Our study also compared SAA with CRP to study the usefulness of SAA for detecting systemic inflammation and for monitoring various treatments including anti-TNF treatment in early RA. The advantages of SAA as a biomarker of disease activity in early RA include the rapid production and exceptionally wide dynamic range of the SAA response [34, 35]. During acute inflammation, serum SAA may rise up to 1000-fold and the biologic half-life of SAA is significantly shorter than that of CRP [36, 37]. Connolly et al. showed that baseline SAA, but not ESR or CRP, correlates with the 28-joint swollen joint count and is independently associated with radiographic evidence of progression at 1 year [38]. In addition, SAA has a direct role in synovial inflammation and joint destruction [16, 3842]. We demonstrated increased expression of SAA in patients with early active RA and observed moderate significant correlations between SAA and CRP regardless of treatment or study visit. In addition, SAA might model RA disease activity (as measured by the DAS28-ESR) better than CRP [34]. Therefore, elevated serum SAA can be a useful marker of disease activity and may be a more accurate indicator of clinical outcome in early RA [38].

Interestingly, the differential effect on SAA of ETN/MTX compared to triple oral DMARDs was less pronounced than the differential effects on CRP of ETN/MTX compared to triple oral DMARDs. The acute phase reaction is an integrated response involving a number of cytokines, hormones, steroids, and prostaglandins. SAA and CRP are synthesized under the influence of different cytokine combinations, and their function and contribution to the acute phase response may be very different [43, 44]. CRP is predominantly stimulated by interleukin-6, while SAA responds preferentially to interleukin-1 [39, 45]. Although CRP has been used widely to monitor disease activity in RA, TNF antagonist therapy (and likely therapy with other biologic agents) can reduce CRP, even without an associated reduction in RA disease activity. Our results suggest that SAA might model RA disease activity better and may be less affected by specific treatments with different mechanisms of action.

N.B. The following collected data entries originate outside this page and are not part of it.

(* ===== verification/DocLawful.v ===== *)
(** Every method of the PostgreSQL repository makes a step of the
    specification, against a database that may fail at any interaction: the
    instance [lawful] of [LawfulRepository]. *)

From S2P Require Import Prelude GoLib Paging Pgx DocDomain DocSql DocRepository DocSpec DocRefine.
Import Spec Refine.
#[local] Set Warnings "-clear-no-such-hyp".

Module Lawful.

(** ** The ids a call draws

    [CreateDocument] generates its id after it has begun the transaction,
    [CreateGuest] before. *)
Definition drawn (w : DocWorld) (c : call) : uuid :=
  match c with
  | CCreateDocument _ _ _ => env_uuid (w_env w) (S (w_tick w))
  | _ => env_uuid (w_env w) (w_tick w)
  end.

(** ** What a call has to establish when it ends *)
Definition post (i : uuid) (c : call) (s : state) (hw : Prop) (o : outcome error value)
    (w' : DocWorld) : Prop :=
  ∃ r s', respond o = Some r ∧ RW w' s' ∧ step i s c r s' ∧
          (hw → healthy w' ∧ ok_step i s c r s').

Lemma post_ok i c s (hw : Prop) o w' r s' :
  ok_step i s c r s' → respond o = Some r → RW w' s' → (hw → healthy w') →
  post i c s hw o w'.
Proof. intros. exists r, s'. split_and!; auto using step_ok. Qed.

Lemma post_lost i c s (hw : Prop) e w' :
  ¬ hw → kind_of e = KRepoImpl → RW w' s → post i c s hw (Err e) w'.
Proof.
  intros Hhw He HR. exists (Failed KRepoImpl), s. simpl. rewrite He.
  split_and!; [done..|by constructor|done].
Qed.

Lemma post_late i c s (hw : Prop) e w' r s' :
  ¬ hw → kind_of e = KRepoImpl → ok_step i s c r s' → RW w' s' → post i c s hw (Err e) w'.
Proof.
  intros Hhw He Hok HR. exists (Failed KRepoImpl), s'. simpl. rewrite He.
  split_and!; [done..|by eapply step_late|done].
Qed.

Lemma post_err i c s (hw : Prop) e w' k :
  ok_step i s c (Failed k) s → kind_of e = k → RW w' s → (hw → healthy w') → post i c s hw (Err e) w'.
Proof. intros Hok <- ??. by eapply post_ok. Qed.

Lemma RW_rollback w w' s : w_db w' = w_db w → R (w_db w) s → RW (Rollback w') s.
Proof. intros Hdb HR. split; [|done]. simpl. by rewrite Hdb. Qed.

Lemma RW_committed tx w' s : w_db w' = tx_db tx → R (tx_db tx) s → RW (Rollback w') s.
Proof. intros Hdb HR. split; [|done]. simpl. by rewrite Hdb. Qed.

(** ** The statements on represented tables *)
Section statements.
Context (db : sqlc.Db) (s : state).
Hypothesis HR : R db s.

Lemma sql_GetDocument d now :
  sqlc.GetDocument d now db =
    match s !! d with Some a => inr (doc_row d a, db) | None => inl ErrNoRows end.
Proof. unfold sqlc.GetDocument. rewrite (R_doc _ _ HR). by destruct (s !! d). Qed.

Lemma sql_CreateDocument d n ds now :
  match s !! d with
  | Some _ => sqlc.CreateDocument d n ds now db =
                inl (PgError unique_violation "documents_pkey" EmptyString)
  | None => ∃ db', sqlc.CreateDocument d n ds now db = inr ((), db') ∧
                   R db' (<[d := mkDoc n ds now now ∅ ∅]> s)
  end.
Proof.
  unfold sqlc.CreateDocument. rewrite (R_doc _ _ HR).
  destruct (s !! d) eqn:Hd; simpl; [done|]. eexists. split; [done|].
  apply (R_put_doc _ _ HR d (mkDoc n ds now now ∅ ∅)); by rewrite Hd.
Qed.

Lemma sql_UpdateDocument d n ds now :
  match s !! d with
  | None => sqlc.UpdateDocument d n ds now db = inr (0%Z, db)
  | Some a => ∃ db', sqlc.UpdateDocument d n ds now db = inr (1%Z, db') ∧
                     R db' (<[d := update_meta n ds a]> s)
  end.
Proof.
  unfold sqlc.UpdateDocument. rewrite (R_doc _ _ HR).
  destruct (s !! d) as [a|] eqn:Hd; simpl; [|done]. eexists. split; [done|].
  apply (R_put_doc _ _ HR d (update_meta n ds a)); by rewrite Hd.
Qed.

Lemma sql_Upsert u d l by_ now :
  match s !! d with
  | None => True
  | Some a => ∃ db', sqlc.UpsertPermissionUser u d (level_label l) by_ now db = inr ((), db') ∧
      R db' (<[d := set_perms (<[u := match d_perms a !! u with
                                      | Some e => relevel l now e
                                      | None => mkEntry RUser l by_ now now
                                      end]> (d_perms a)) a]> s)
  end.
Proof.
  destruct (s !! d) as [a|] eqn:Ha; [|done]. unfold sqlc.UpsertPermissionUser.
  rewrite label_valid.
  rewrite (R_perm _ _ HR), Ha. simpl.
  destruct (d_perms a !! u) as [e|] eqn:He; simpl.
  - eexists. split; [done|]. by apply (R_put_perm _ _ HR d a u (relevel l now e)).
  - unfold sqlc.insert_permission; simpl. rewrite (R_perm _ _ HR), (R_doc _ _ HR), Ha. simpl.
    rewrite He. simpl. eexists. split; [done|].
    by apply (R_put_perm _ _ HR d a u (mkEntry RUser l by_ now now)).
Qed.

Lemma sql_InsertGuestPermission g d a l by_ now :
  s !! d = Some a →
  match d_perms a !! g with
  | Some _ => ∃ x y, sqlc.InsertPermissionGuest g d (level_label l) by_ now db =
                       inl (PgError unique_violation x y)
  | None => ∃ db', sqlc.InsertPermissionGuest g d (level_label l) by_ now db = inr ((), db') ∧
      R db' (<[d := set_perms (<[g := mkEntry RGuest l by_ now now]> (d_perms a)) a]> s)
  end.
Proof.
  intros Ha. unfold sqlc.InsertPermissionGuest.
  rewrite label_valid.
  unfold sqlc.insert_permission; simpl. rewrite (R_perm _ _ HR), (R_doc _ _ HR), Ha. simpl.
  destruct (d_perms a !! g) as [e|] eqn:He; simpl; [by do 2 eexists|]. eexists. split; [done|].
  by apply (R_put_perm _ _ HR d a g (mkEntry RGuest l by_ now now)).
Qed.

Lemma sql_CreateGuest g d a by_ now :
  s !! d = Some a →
  (unknown_guest g s ∧ ∃ db', sqlc.CreateGuest g d by_ now db = inr ((), db') ∧
     R db' (<[d := set_guests (<[g := mkGuestEntry by_ now]> (d_guests a)) a]> s)) ∨
  (¬ unknown_guest g s ∧ ∃ x y, sqlc.CreateGuest g d by_ now db =
                                  inl (PgError unique_violation x y)).
Proof.
  intros Ha. unfold sqlc.CreateGuest.
  destruct (sqlc.guests db !! g) as [row|] eqn:Hg.
  - right. split; [|by do 2 eexists]. rewrite <- (R_guest_None _ _ HR). by rewrite Hg.
  - left. apply (R_guest_None _ _ HR) in Hg. split; [done|].
    rewrite (R_doc _ _ HR), Ha. simpl. eexists. split; [done|].
    by apply (R_put_guest _ _ HR d a g (mkGuestEntry by_ now)).
Qed.

Lemma sql_DeletePermission r d now :
  match s !! d ≫= λ a, d_perms a !! r with
  | None => sqlc.DeletePermissionPrincipal r d now db = inr (0%Z, db)
  | Some _ => ∃ a db', s !! d = Some a ∧
      sqlc.DeletePermissionPrincipal r d now db = inr (1%Z, db') ∧
      R db' (<[d := set_perms (delete r (d_perms a)) a]> s)
  end.
Proof.
  unfold sqlc.DeletePermissionPrincipal. rewrite (R_perm _ _ HR).
  destruct (s !! d) as [a|] eqn:Ha; simpl; [|done].
  destruct (d_perms a !! r) as [e|] eqn:He; simpl; [|done].
  eexists _, _. split; [done|]. split; [done|]. by apply (R_del_perm _ _ HR).
Qed.
End statements.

Our study has many limitations. Subjects in our study were limited to those with early active RA, which may limit the generalizability of our findings, especially in patients with long disease duration. There is no gold standard to measure RA disease activity objectively. Therefore, using DAS28-ESR as a gold standard to compare biomarkers has its own limitation. ESR is influenced by other factors not related to RA disease activity. The DAS28-ESR and DAS28-CRP definitions differ substantially in classifying patients with RA, with the ESR definition resulting in a higher proportion of patients with high DAS-28 especially among women [46]. In addition, the role of SAA in the pathogenesis of RA was based on a number of studies with recombinant SAA (rSAA). Although rSAA is a potent pro-inflammatory mediator, the present findings show that this activity is not shared by endogenous SAA [47, 48]. SAA is known to be less influenced by age and gender, but is determined by many other conditions such as metabolic syndrome, diabetes, dietary intake, etc., and the regulatory mechanism of SAA is not well-understood [4952]. In our study SAA levels varied widely across patients and time points. Although there were statistically significant differences in SAA by both visit and treatment arm, differences in the ranks of SAA identified by nonparametric statistical tests may not be useful in daily practice, given the wide variation and right-skewed distribution. There were marked overlaps of the distributions of absolute values, which raises concern about the practical usefulness of SAA as a single biomarker for disease activity measurement (Fig. 2).

Conclusions

With all limitations considered, the lack of strong correlation between SAA and CRP levels, less pronounced differential effects using biologic DMARDs and traditional DMARDs, coupled with their superior modeling of RA disease activity, suggests that SAA may be a better biomarker for RA disease activity than CRP, especially during treatment with TNF antagonists.